First of all, here is Becker explaining the work on the Lynn database. This might be a little hard to follow because it is just the lecture slides, but I will come back to this work in subsequent weeks.

Here is a 2014 paper by Rindermann giving the international gains and losses from immigration.

Fuerst and Kirkegaard have studied a very simple measure: percentage European Ancestry. They have shown it is a good predictor of outcomes at the national, provincial and district level.

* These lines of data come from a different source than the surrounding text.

Lemma setProxyProtocol_settings cm d d' :
  Inbound.setProxyProtocol cm d = Ok d' → Inbound.in_Settings d' = Inbound.in_Settings d.
Proof. unfold Inbound.setProxyProtocol, result_bind. repeat (case_match; try done); by intros [= <-]. Qed.

Lemma setSecurity_settings n cm d d' :
  Inbound.setSecurity n cm d = Ok d' → Inbound.in_Settings d' = Inbound.in_Settings d.
Proof. unfold Inbound.setSecurity. repeat (case_match; try done); by intros [= <-]. Qed.

Lemma buildInbound_unkeyed rnd now n cm tag ip d :
  Inbound.buildInboundWithListenIP rnd now n cm tag ip = Ok d → unkeyed d.
Proof.
  unfold Inbound.buildInboundWithListenIP, result_bind.
  destruct (Inbound.buildProtocol _ _ _ _) as [d1|] eqn:H1; [|done]. apply buildProtocol_unkeyed in H1.
  destruct (Inbound.setProxyProtocol _ _) as [d2|] eqn:H2; [|done]. apply setProxyProtocol_settings in H2.
  destruct (Inbound.setSecurity _ _ _) as [d3|] eqn:H3; [|done]. apply setSecurity_settings in H3. cbn in H3.
  intros [= <-]. eapply unkeyed_settings; [|exact H1]. cbn. by rewrite H3.
Qed.

(** None of them has the prefix of a tag. *)
Lemma unkeyed_filter d t : unkeyed d → filter (λ k, hasTag t k = true) (settingsUsers d) = [].
Proof.
  unfold unkeyed. induction 1 as [|k l Hk Hl IH]; [done|]. rewrite filter_cons_False; [done|].
  by intros ?%hasTag_separator.
Qed.

End configured.

(** ** Membership in the user managers *)

(** The documented behaviour of Xray's user managers. [members] are the e-mails
    with the prefix of the tag that the manager of the tag knows; it may know
    other users, which the inbound itself configures. Adding and removing a user
    with such an e-mail change them by exactly that user, or report an error and
    change nothing; the errors the program takes for benign mean that the user was
    there, or was not there, already. *)
Class UserManagerLaws `{XCore : XrayCore} := {
  members : IHM → string → gset string;
  mu_email : MemoryUser → string;
  ToMemoryUser_email u mu : ToMemoryUser u = Ok mu → mu_email mu = Email u;
  AddUser_ok m tag mu m' : hasTag tag (mu_email mu) = true → AddUser m tag mu = (m', None) →
    members m' tag = {[mu_email mu]} ∪ members m tag;
  AddUser_benign m tag mu m' e : hasTag tag (mu_email mu) = true →
    AddUser m tag mu = (m', Some e) → isBenignAddUserError e = true →
    members m' tag = members m tag ∧ mu_email mu ∈ members m tag;
  RemoveUser_ok m tag k m' : hasTag tag k = true → RemoveUser m tag k = (m', None) →
    members m' tag = members m tag ∖ {[k]};
  RemoveUser_benign m tag k m' e : hasTag tag k = true → RemoveUser m tag k = (m', Some e) →
    isBenignRemoveUserError e = true →
    members m' tag = members m tag ∧ k ∉ members m tag
}.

They have just published a paper on regional differences in Argentina

Individual papers do not resolve a debate, but I think that more papers like these will increasingly build a picture which supports ancestry as an important part cause of intellectual differences.



Chanda Chisala and I post about each other so often that we should be employing the same agent. Properly managed, I might finally get onto a lecture tour circuit somewhere. The Shetlands, perhaps.

Below is the post to which I am referring.

My reply to Chisala’s post has hardly been prompt: one source of delay, among others, was posting about a massive new study by Hur et al. (2017) on Nigerian children in public schools which has shown early male advantage in intelligence scores, and an overall result which is unchanged from previous estimates, but is far stronger in terms of sample size and representativeness.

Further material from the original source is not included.